This Mumbai startup turns unrecyclable plastic into paint and adhesive chemicals
Founded by chemical industry veterans, Tulon Materials combines plastic upcycling, AI-powered R&D and open innovation to develop lower-carbon industrial raw materials.
Every can of paint, every bottle of printing ink, and every tube of adhesive relies on speciality chemicals most people never think about, and almost all of that supply chain still runs on virgin, fossil-derived raw material. Tulon Materials, a Mumbai-based startup founded in June 2022, is betting that plastic waste can quietly replace a meaningful chunk of it.
Eight decades of chemistry experience, one shared problem
Tulon was founded by Asesh Sarkar, Dr Rabindranath Mandal, and Harsh Bhatt, who together bring nearly eight decades of experience in the chemical industry to the venture. That depth of domain expertise shows up directly in how the company describes its own mission: bridging what co-founder and CEO Harsh Bhatt calls "the historical gap between deep scientific research and commercial agility," a gap that has historically kept promising materials science stuck in the lab far longer than it needed to be.
The company's core technology is a plastic waste upcycling process that converts complex polymer waste, the kind that's typically difficult or impossible to recycle conventionally, into chemical resins usable in real industrial applications. Instead of treating recycled plastic as a lower-quality substitute, Tulon is engineering it into speciality inputs for paints and coatings, printing inks, and adhesives, categories where performance standards are strict and substitutions are rarely simple.
Built to move faster than traditional chemical R&D
Tulon also runs what it calls an open innovation platform, working directly with industry partners, research institutions, and customers to speed up product validation instead of running that process in isolation. The company uses AI across its chemical simulation, validation, and R&D workflows specifically to compress development timelines that, in traditional speciality chemicals, can stretch on for years.
That combination, deep domain expertise paired with modern digital execution, is exactly what convinced its investors. Tulon closed a Rs 10 crore seed round led by investor Karthik Sundar Iyer, with Karan Goshar and Prakhar Pandey of Valour Capital, a fund focused on defence, aerospace, and deep tech, participating personally, alongside angel investor Agam Shah. The fresh capital is earmarked specifically for accelerating engineering work and commercialisation timelines.

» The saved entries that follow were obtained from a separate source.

(** The recursive descent.  Each [while let Some(token) = self.peek_token(0)?]
    loop is its own function ([tuple_items], [key_value_items],
    [list_items]), and the loop body up to the separator check is
    [key_value_item] and [list_item] where it is more than one call of
    [parse_node].  Every call takes one unit of [fuel]; the top level gives
    more fuel than the number of tokens can use up. *)
Fixpoint parse_node (fuel : nat) : PM AsonNode.t :=
  match fuel with
  | O => no_fuel
  | S f =>
    t <- peek_token 0 ;;
    match t with
    | Some current_token =>
        match current_token with
        | Token.Number n =>
            let v := convert_number_token n in
            _ <- next_token ;; ret v
        | Token.Boolean b => _ <- next_token ;; ret (AsonNode.Boolean b)
        | Token.Char c => _ <- next_token ;; ret (AsonNode.Char c)
        | Token.String s => _ <- next_token ;; ret (AsonNode.String s)
        | Token.Date d => _ <- next_token ;; ret (AsonNode.DateTime d)
        | Token.Variant type_name member_name =>
            t1 <- peek_token 1 ;;
            match t1 with
            | Some Token.LeftParen => parse_tuple_variant f
            | Some Token.LeftBrace => parse_struct_variant f
            | _ =>
                _ <- next_token ;;
                ret (AsonNode.Variant
                       (AsonNode.MkVariant type_name member_name AsonNode.PayloadNone))
            end
        | Token.HexByteData b => _ <- next_token ;; ret (AsonNode.HexByteData b)
        | Token.LeftBrace => parse_object f
        | Token.LeftBracket => parse_list f
        | Token.LeftParen => parse_tuple f
        | _ =>
            r <- peek_range 0 ;;
            match r with
            | Some r => fail (MessageWithLocation "Unexpected token."
                                (get_position_by_range_start r))
            | None => panic
            end
        end
    | None => fail (UnexpectedEndOfDocument "Incomplete document.")
    end
  end

with parse_tuple_variant (fuel : nat) : PM AsonNode.t :=
  match fuel with
  | O => no_fuel
  | S f =>
    t <- next_token ;;
    match t with
    | Some (Token.Variant type_name member_name) =>
        _ <- next_token ;; (* consume '(' *)
        _ <- consume_new_line_if_exist ;;
        items <- tuple_items f [] ;;
        _ <- consume_right_paren ;;
        match items with
        | [] =>
            lr <- get_last_range ;;
            fail (MessageWithLocation "The value of tuple style variant can not be empty."
                    (get_position_by_range_start lr))
        | [v] =>
            ret (AsonNode.Variant
                   (AsonNode.MkVariant type_name member_name (AsonNode.PayloadValue v)))
        | _ =>
            ret (AsonNode.Variant
                   (AsonNode.MkVariant type_name member_name (AsonNode.PayloadTuple items)))
        end
    | _ => panic (* unreachable!() *)
    end
  end

(** The element loop of [parse_tuple_variant] and [parse_tuple]. *)
with tuple_items (fuel : nat) (items : list AsonNode.t) : PM (list AsonNode.t) :=
  match fuel with
  | O => no_fuel
  | S f =>
    t <- peek_token 0 ;;
    match t with
    | None | Some Token.RightParen => ret items
    | Some _ =>
        value <- parse_node f ;;
        found_sep <- consume_new_line_or_comma_if_exist ;;
        if found_sep then tuple_items f (items ++ [value])%list
        else ret (items ++ [value])%list
    end
  end

with parse_struct_variant (fuel : nat) : PM AsonNode.t :=
  match fuel with
  | O => no_fuel
  | S f =>
    t <- next_token ;;
    match t with
    | Some (Token.Variant type_name member_name) =>
        kvps <- parse_key_value_pairs f ;;
        ret (AsonNode.Variant
               (AsonNode.MkVariant type_name member_name (AsonNode.PayloadObject kvps)))
    | _ => panic (* unreachable!() *)
    end
  end

with parse_key_value_pairs (fuel : nat) : PM (list (string * AsonNode.t)) :=
  match fuel with
  | O => no_fuel
  | S f =>
    _ <- next_token ;; (* consume '{' *)
    _ <- consume_new_line_if_exist ;;
    kvps <- key_value_items f [] ;;
    _ <- consume_right_brace ;;
    ret kvps
  end

(** The element loop of [parse_key_value_pairs]. *)
with key_value_items (fuel : nat) (kvps : list (string * AsonNode.t))
  : PM (list (string * AsonNode.t)) :=
  match fuel with
  | O => no_fuel
  | S f =>
    t <- peek_token 0 ;;
    match t with
    | None | Some Token.RightBrace => ret kvps
    | Some _ =>
        kvp <- key_value_item f ;;
        found_sep <- consume_new_line_or_comma_if_exist ;;
        if found_sep then key_value_items f (kvps ++ [kvp])%list
        else ret (kvps ++ [kvp])%list
    end
  end

(** The body of that loop: [name], optional new-line, [:], optional
    new-line, value. *)
with key_value_item (fuel : nat) : PM (string * AsonNode.t) :=
  match fuel with
  | O => no_fuel
  | S f =>
    t <- next_token ;;
    match t with
    | Some (Token.Identifier name) =>
        _ <- consume_new_line_if_exist ;;
        _ <- consume_colon ;;
        _ <- consume_new_line_if_exist ;;
        value <- parse_node f ;;
        ret (name, value)
    | Some _ =>
        lr <- get_last_range ;;
        fail (MessageWithLocation "Expect a key name for object."
                (get_position_by_range_start lr))
    | None => fail (UnexpectedEndOfDocument "Expect a key name for object.")
    end
  end

with parse_object (fuel : nat) : PM AsonNode.t :=
  match fuel with
  | O => no_fuel
  | S f => kvps <- parse_key_value_pairs f ;; ret (AsonNode.Object kvps)
  end

with parse_list (fuel : nat) : PM AsonNode.t :=
  match fuel with
  | O => no_fuel
  | S f =>
    _ <- next_token ;; (* consume '[' *)
    _ <- consume_new_line_if_exist ;;
    '(list_type, items, nvps) <- list_items f Unknown [] [] ;;
    _ <- consume_right_bracket ;;
    if list_type_eqb list_type List then ret (AsonNode.List items)
    else ret (AsonNode.Map nvps)
  end

(** The element loop of [parse_list], threading [list_type], [items] and
    [nvps]. *)
with list_items (fuel : nat) (list_type : ListType) (items : list AsonNode.t)
  (nvps : list (AsonNode.t * AsonNode.t))
  : PM (ListType * list AsonNode.t * list (AsonNode.t * AsonNode.t)) :=
  match fuel with
  | O => no_fuel
  | S f =>
    t <- peek_token 0 ;;
    match t with
    | None | Some Token.RightBracket => ret (list_type, items, nvps)
    | Some _ =>
        '(list_type', items', nvps') <- list_item f list_type items nvps ;;
        found_sep <- consume_new_line_or_comma_if_exist ;;
        if found_sep then list_items f list_type' items' nvps'
        else ret (list_type', items', nvps')
    end
  end

(** The body of that loop: the item, the one-time List/Map decision, and
    for a map the [:] and the value. *)
with list_item (fuel : nat) (list_type : ListType) (items : list AsonNode.t)
  (nvps : list (AsonNode.t * AsonNode.t))
  : PM (ListType * list AsonNode.t * list (AsonNode.t * AsonNode.t)) :=
  match fuel with
  | O => no_fuel
  | S f =>
    item <- parse_node f ;;
    list_type' <-
      (if list_type_eqb list_type Unknown then
         c <- expect_token_ignore_newline 0 Token.Colon ;;
         ret (match c with Some _ => Map | None => List end)
       else ret list_type) ;;
    if list_type_eqb list_type' List then ret (list_type', items ++ [item], nvps)%list
    else
      _ <- consume_new_line_if_exist ;;
      _ <- consume_colon ;;
      _ <- consume_new_line_if_exist ;;
      value <- parse_node f ;;
      ret (list_type', items, nvps ++ [(item, value)])%list
  end

with parse_tuple (fuel : nat) : PM AsonNode.t :=
  match fuel with
  | O => no_fuel
  | S f =>
    _ <- next_token ;; (* consume '(' *)
    _ <- consume_new_line_if_exist ;;
    items <- tuple_items f [] ;;
    _ <- consume_right_paren ;;
    match items with
    | [] =>
        lr <- get_last_range ;;
        fail (MessageWithLocation "Tuple can not be empty."
                (get_position_by_range_start lr))
    | _ => ret (AsonNode.Tuple items)
    end
  end.
(** X5. [getReservationsForDate] reads the dates of a reservation as
    midnight UTC and compares local days.  At UTC and east of it a
    reservation is listed on the days from its start date to its end date;
    west of Greenwich it is listed from the day before its start date to
    the day before its end date. *)
Theorem getReservationsForDate_days off reservations date r :
  (0 <= off * JsDate.msPerMinute < JsDate.msPerDay ->
   (In r (CalendarMonth.getReservationsForDate off reservations date)
    <-> In r reservations
        /\ start_date (CalendarMonth.details_row r) <= JsDate.localDay off date
           <= end_date (CalendarMonth.details_row r)))
  /\ ((- JsDate.msPerDay) <= off * JsDate.msPerMinute < 0 ->
      (In r (CalendarMonth.getReservationsForDate off reservations date)
       <-> In r reservations
           /\ start_date (CalendarMonth.details_row r) - 1 <= JsDate.localDay off date
              <= end_date (CalendarMonth.details_row r) - 1)).
Proof.
  split; intros Hoff; rewrite getReservationsForDate_shift.
  - rewrite (Z.div_small _ _ Hoff). intuition lia.
  - replace (off * JsDate.msPerMinute)
      with ((-1) * JsDate.msPerDay + (off * JsDate.msPerMinute + JsDate.msPerDay)) by lia.
    rewrite Z.div_add_l by (unfold JsDate.msPerDay; lia).
    rewrite Z.div_small by lia. intuition lia.
Qed.
(** ** The current user's profile *)

Module profile_facts.

(** After the UPDATE, the row with the primary key of [u] is the updated
    row. *)
Lemma get_user_updated (f : User.t -> User.t) u (l : list User.t) :
  (forall o, User.id (f o) = User.id o) ->
  In u l ->
  NoDup (map User.id l) ->
  find (fun o => User.id o =? User.id u)
       (map (fun o => if User.id o =? User.id u then f o else o) l)
  = Some (f u).
Proof.
  intros Hf. induction l as [|a l IH]; simpl; [contradiction|].
  intros [->|Hin] Hnd.
  - rewrite Z.eqb_refl. simpl. rewrite Hf, Z.eqb_refl. reflexivity.
  - inversion Hnd as [|? ? Hnotin Hnd']; subst.
    destruct (Z.eqb_spec (User.id a) (User.id u)) as [Heq|Hne].
    + exfalso. apply Hnotin. rewrite Heq. apply in_map. exact Hin.
    + simpl. destruct (Z.eqb_spec (User.id a) (User.id u));
        [contradiction|]. apply IH; assumption.
Qed.

(** The rows with another primary key are found as before. *)
Lemma get_user_other (f : User.t -> User.t) user_id other
    (l : list User.t) :
  (forall o, User.id (f o) = User.id o) ->
  other <> user_id ->
  find (fun o => User.id o =? other)
       (map (fun o => if User.id o =? user_id then f o else o) l)
  = find (fun o => User.id o =? other) l.
Proof.
  intros Hf Hne. induction l as [|a l IH]; simpl; [reflexivity|].
  destruct (Z.eqb_spec (User.id a) user_id) as [Heq|Hdiff].
  - rewrite Hf. destruct (Z.eqb_spec (User.id a) other) as [Heq'|_];
      [congruence|exact IH].
  - destruct (User.id a =? other); [reflexivity|exact IH].
Qed.

Lemma setattrs_id update_data o :
  User.id (setattrs o update_data) = User.id o.
Proof. apply (register_facts.setattrs_kept o update_data). Qed.

(** What a commit of the profile form leaves in the store. *)
Lemma update_user_columns_spec current_user update_data session :
  In current_user (users session) ->
  NoDup (map User.id (users session)) ->
  let session' :=
    update_user_columns (User.id current_user) update_data session in
  models.get_user (User.id current_user) session'
  = Some (setattrs current_user update_data) /\
  reports session' = reports session /\
  forall other, other <> User.id current_user ->
    models.get_user other session' = models.get_user other session.
Proof.
  intros Hin Hnd. unfold models.get_user, update_user_columns. simpl.
  split; [|split].
  - apply (get_user_updated (fun o => setattrs o update_data));
      [intros o; apply setattrs_id|exact Hin|exact Hnd].
  - reflexivity.
  - intros other Hne.
    apply (get_user_other (fun o => setattrs o update_data));
      [intros o; apply setattrs_id|exact Hne].
Qed.

End profile_facts.

(** X15.  [PUT /api/auth/me] for a token that the service reads and that
    resolves to a user.  The request fails with 400 when it carries neither
    name nor bio nor file, and with 500, changing nothing, when the
    uploaded file cannot be written.  Otherwise it succeeds, and the row it
    returns is the row stored under the user's id: it keeps the id,
    username, email, password hash, join time and active flag; name and bio
    are the supplied values or the old ones; and the avatar is the upload
    path made of the random hex name and the suffix of the file, the
    [avatar] field being preferred to the [avatar_url] field.  No other
    user and no report is touched.  (Primary keys are distinct.) *)
Theorem profile_update_touches_only_name_bio_and_avatar :
  forall Path_suffix token_hex write_ok now token name bio avatar
         avatar_url session current_user,
    token_kinds.readable now token ->
    main.get_me now (Some token) session = Return current_user ->
    NoDup (map User.id (users session)) ->
    let run :=
      main.put_me Path_suffix token_hex write_ok now (Some token)
        name bio avatar avatar_url session in
    let uploaded_file :=
      match avatar with Some f => Some f | None => avatar_url end in
    (name = None -> bio = None -> uploaded_file = None ->
     run = (Raise (HTTPException 400 "No fields provided"), session)) /\
    (uploaded_file <> None -> write_ok = false ->
     snd run = session /\ response_status (fst run) = 500) /\
    ((name <> None \/ bio <> None \/ uploaded_file <> None) ->
     (uploaded_file <> None -> write_ok = true) ->
     exists row session',
       run = (Return row, session') /\
       models.get_user (User.id current_user) session' = Some row /\
       User.id row = User.id current_user /\
       User.username row = User.username current_user /\
       User.email row = User.email current_user /\
       User.password_hash row = User.password_hash current_user /\
       User.joined_at row = User.joined_at current_user /\
       User.is_active row = User.is_active current_user /\
       User.name row
       = match name with
         | Some n => Some n
         | None => User.name current_user
         end /\
       User.bio row
       = match bio with
         | Some b => Some b
         | None => User.bio current_user
         end /\
       User.avatar_url row
       = match uploaded_file with
         | Some f =>
             Some ("/static/uploads/" ++ token_hex
                   ++ Path_suffix (auth.filename f))
         | None => User.avatar_url current_user
         end /\
       reports session' = reports session /\
       forall other, other <> User.id current_user ->
         models.get_user other session' = models.get_user other session).
Proof.
  intros Path_suffix token_hex write_ok now token name bio avatar
    avatar_url session current_user _ Hme Hnd run uploaded_file.
  pose proof (login_facts.get_me_found _ _ _ _ Hme) as Hin.
  unfold run, main.put_me. rewrite Hme.
  unfold auth.update_current_user_profile.
  fold uploaded_file.
  split; [|split].
  - intros -> -> ->. reflexivity.
  - intros Hfile ->.
    destruct uploaded_file as [f|]; [|contradiction Hfile; reflexivity].
    split; reflexivity.
  - intros Hsome Hwrite.
    assert (Hdone : forall update_data,
               update_data <> [] ->
               exists row session',
                 (Return (setattrs current_user update_data),
                  update_user_columns (User.id current_user) update_data
                    session) = (Return row, session') /\
                 models.get_user (User.id current_user) session' = Some row /\
                 row = setattrs current_user update_data /\
                 reports session' = reports session /\
                 forall other, other <> User.id current_user ->
                   models.get_user other session'
                   = models.get_user other session).
    { intros update_data _.
      destruct (profile_facts.update_user_columns_spec current_user
                  update_data session Hin Hnd) as [H1 [H2 H3]].
      eexists. eexists. split; [reflexivity|].
      split; [exact H1|]. split; [reflexivity|]. split; [exact H2|exact H3]. }
    destruct uploaded_file as [f|].
    + rewrite (Hwrite ltac:(discriminate)).
      destruct name as [n|], bio as [b|];
        cbn - [setattrs update_user_columns models.get_user];
        match goal with
        | |- context [setattrs current_user ?d] =>
            destruct (Hdone d ltac:(discriminate))
              as [row [session' [Hrun [Hget [Hrow [Hrep Hoth]]]]]]
        end;
        exists row, session';
        (split; [exact Hrun|]); (split; [exact Hget|]);
        repeat (split; [rewrite Hrow; reflexivity|]); split; assumption.
    + destruct name as [n|], bio as [b|];
        cbn - [setattrs update_user_columns models.get_user];
        try (exfalso; destruct Hsome as [H|[H|H]]; apply H; reflexivity);
        match goal with
        | |- context [setattrs current_user ?d] =>
            destruct (Hdone d ltac:(discriminate))
              as [row [session' [Hrun [Hget [Hrow [Hrep Hoth]]]]]]
        end;
        exists row, session';
        (split; [exact Hrun|]); (split; [exact Hget|]);
        repeat (split; [rewrite Hrow; reflexivity|]); split; assumption.
Qed.
Lemma loopAndAnswer_returns fuel userQuery s files s' :
  loopAndAnswer env fuel userQuery s = (Ok files, s') ->
  files = Js.values (allFiles s').
Proof.
  unfold loopAndAnswer. intros H.
  apply bind_ok in H as (_ & s1 & _ & H).
  now apply answerAndReturn_returns in H.
Qed.


Lemma streamWithMultiStepTools_returns fuel s files s' :
  streamWithMultiStepTools env fuel s = (Ok files, s') ->
  files = Js.values (allFiles s').
Proof.
  unfold streamWithMultiStepTools. intros H.
  apply bind_ok in H as (_ & s1 & _ & H).
  apply bind_ok in H as (msgs & s2 & _ & H).
  destruct (lastMessage msgs) as [current|]; [|discriminate].
  apply bind_ok in H as (_ & s3 & _ & H).
  apply bind_ok in H as (_ & s4 & _ & H).
  now apply loopAndAnswer_returns in H.
Qed.

(** One pass of the loop is the knowledge generation call followed by the rest
    of the turn. *)
Lemma loopAndAnswer_continueTurn fuel userQuery s :
  let s0 := with_iteration (iteration s + 1) s in
  let (session, w) :=
    generateTextWithTools env (knowledgePrompt userQuery s0) (world s) in
  loopAndAnswer env (S fuel) userQuery s =
  continueTurn env session fuel userQuery (with_world w s0).
Proof.
  cbv zeta. unfold loopAndAnswer, continueTurn. cbn [agentic_loop].
  unfold iteration_body, generateKnowledge, bind, modify, gets.
  cbn [world with_iteration].
  destruct (generateTextWithTools env _ (world s)) as [session w].
  destruct (run_session env session _) as [[text|msg|] s1]; try reflexivity.
  destruct (afterKnowledge env userQuery text s1) as [[c|msg|] s2]; reflexivity.
Qed.

(** *** Registration of files *)







Lemma mapi_in A B (f : nat -> A -> B) (i : nat) (l : list A) (b : B) :
  In b (mapi f i l) -> exists j a, In a l /\ b = f j a.
Proof.
  revert i. induction l as [|a l IH]; intros i; cbn [mapi]; [intros []|].
  intros [<-|H].
  - exists i, a. split; [now left | reflexivity].
  - destruct (IH _ H) as (j & a' & Ha & ->). exists j, a'. split; [now right | reflexivity].
Qed.




(** A search that finds documents: what is returned and what is filed. *)
Lemma performSearch_found query s searchResults w results :
  Js.truthy (selectedRag (state s)) = true ->
  autorag_search env (selectedRag (state s)) query (world (searchStarted env query s))
    = (Resolved searchResults, w) ->
  data searchResults = Some results ->
  results <> [] ->
  performSearch env query s =
    (Ok (documentsFound query searchResults (mapi formatResult 0 results)),
     with_allFiles (collectFiles (mapi formatResult 0 results) (allFiles s))
       (with_world w (searchStarted env query s))).
Proof.
  intros Hrag Hsearch Hdata Hne. rewrite performSearch_eq by assumption.
  cbv zeta. rewrite Hsearch, Hdata. destruct results; [contradiction | reflexivity].
Qed.


(** *** The session and the turn around a tool invocation *)

Lemma continueTurn_tool_ok query k fuel userQuery s result s' :
  performSearch env query s = (Ok result, s') ->
  run_session env (CallTool query k) s = run_session env (k (Resolved result)) s' /\
  continueTurn env (CallTool query k) fuel userQuery s =
  continueTurn env (k (Resolved result)) fuel userQuery s'.
Proof.
  intros H. unfold continueTurn, bind. cbn [run_session].
  unfold searchTool_execute. now rewrite H.
Qed.

Lemma continueTurn_tool_throw query k fuel userQuery s message s' :
  performSearch env query s = (Throw message, s') ->
  run_session env (CallTool query k) s = run_session env (k (Rejected message)) s' /\
  continueTurn env (CallTool query k) fuel userQuery s =
  continueTurn env (k (Rejected message)) fuel userQuery s'.
Proof.
  intros H. unfold continueTurn, bind. cbn [run_session].
  unfold searchTool_execute. now rewrite H.
Qed.

Lemma streamWithMultiStepTools_eq fuel s current :
  lastMessage (messages s) = Some current ->
  streamWithMultiStepTools env fuel s =
  loopAndAnswer env fuel (content current) (loopEntry env (content current) s).
Proof.
  intros H. unfold streamWithMultiStepTools, loopEntry, freshLocals.
  unfold bind at 1. unfold modify at 1. unfold bind at 1. unfold gets at 1.
  cbn [messages with_allFiles with_accumulatedKnowledge with_iteration].
  rewrite H. unfold bind at 1. unfold modify at 1. unfold bind at 1.
  match goal with |- context [rewriteQuery env ?q ?s0] =>
    pose proof (rewriteQuery_ok q s0) as Hok;
    destruct (rewriteQuery env q s0) as [r s1] eqn:E end.
  cbn [fst] in Hok. subst r.
  match goal with |- _ = loopAndAnswer _ _ _ (snd ?x) =>
    replace x with (@Ok unit tt, s1); [reflexivity|] end.
  rewrite <- E. reflexivity.
Qed.

Lemma streamWithMultiStepTools_no_message fuel s :
  lastMessage (messages s) = None ->
  streamWithMultiStepTools env fuel s =
  (Throw undefinedContentMessage,
   with_allFiles [] (with_accumulatedKnowledge [] (with_iteration 0 s))).
Proof.
  intros H. unfold streamWithMultiStepTools. munfold.
  cbn [messages with_allFiles with_accumulatedKnowledge with_iteration].
  now rewrite H.
Qed.

(** After a run that returns, the files go out in one [files] frame, when
    there are any, and [finish] follows. *)
Lemma processAndStreamResponse_sends fuel s files s' :
  streamWithMultiStepTools env fuel s = (Ok files, s') ->
  processAndStreamResponse env fuel s =
    (Ok tt,
     with_sent (sent s' ++ (if (0 <? List.length files)%nat then [FFiles files] else [])
                        ++ [FFinish])
       (with_storage (Some (messages s')) s')).
Proof.
  intros H. unfold processAndStreamResponse, persistMessages. unfold bind at 1.
  rewrite H. munfold. destruct s'; destruct files; cbn; unfold with_sent; cbn;
    rewrite <- ?app_assoc; reflexivity.
Qed.

(** Whatever [streamWithMultiStepTools] throws, [onMessage] catches: one
    [error] frame, no [files], no [finish], nothing persisted after it. *)
Lemma onMessage_surfaces fuel data msgs s message s1 :
  in_messages data = Some msgs ->
  streamWithMultiStepTools env fuel (received data msgs s) = (Throw message, s1) ->
  onMessage env fuel data s = (Ok tt, with_sent (sent s1 ++ [FError message]) s1).
Proof.
  intros Hm Hthrow. unfold onMessage, received in *. rewrite Hm.
  unfold try_catch.
  assert (Hok : fst (bind (updateSelectedRag data) (fun _ => addMessages msgs) s) = Ok tt).
  { unfold updateSelectedRag, addMessages, persistMessages. munfold.
    destruct (in_selectedRag data) as [rag|]; [destruct (Js.truthy rag)|];
      cbn [storage with_state]; destruct (storage s); reflexivity. }
  unfold bind at 1. unfold bind at 1 in Hok. unfold bind at 1 in Hthrow.
  destruct (updateSelectedRag data s) as [[[]|m0|] s0]; try discriminate.
  unfold bind at 1.
  destruct (addMessages msgs s0) as [[[]|m1|] s2]; try discriminate.
  cbn [snd] in Hthrow. unfold processAndStreamResponse. unfold bind at 1.
  rewrite Hthrow. reflexivity.
Qed.

End AgentFacts.

(** *** One pass of the loop, case by case *)

Section LoopFacts.

Variable World : Type.
Variable env : Env World.
Implicit Types (s : Sys World) (userQuery : string).

Lemma iteration_body_eq userQuery s :
  iteration_body env userQuery s =
  let s0 := with_iteration (iteration s + 1) s in
  bind (generateKnowledge env (knowledgePrompt userQuery s0))
       (afterKnowledge env userQuery) s0.
Proof. reflexivity. Qed.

Aiming at one of the toughest regulatory markets on earth
Tulon isn't just targeting the Indian market either. The company is positioning its "Made in India" products for the European Union, a market known for having some of the strictest materials regulations in the world alongside rising demand for lower-carbon industrial inputs. According to the company, multiple products are already undergoing technical validation with large multinational enterprises, though it hasn't named them publicly yet.
Why this matters
Sustainability conversations in India tend to gravitate toward consumer-facing categories, packaging, fashion, food. Tulon is making its bet in a much less visible, much harder place: the industrial raw material layer that sits invisibly underneath products people buy every day. If a can of paint or a tube of adhesive can eventually trace part of its chemistry back to plastic waste instead of virgin fossil feedstock, most consumers will never notice the switch happened at all, which might be exactly the point.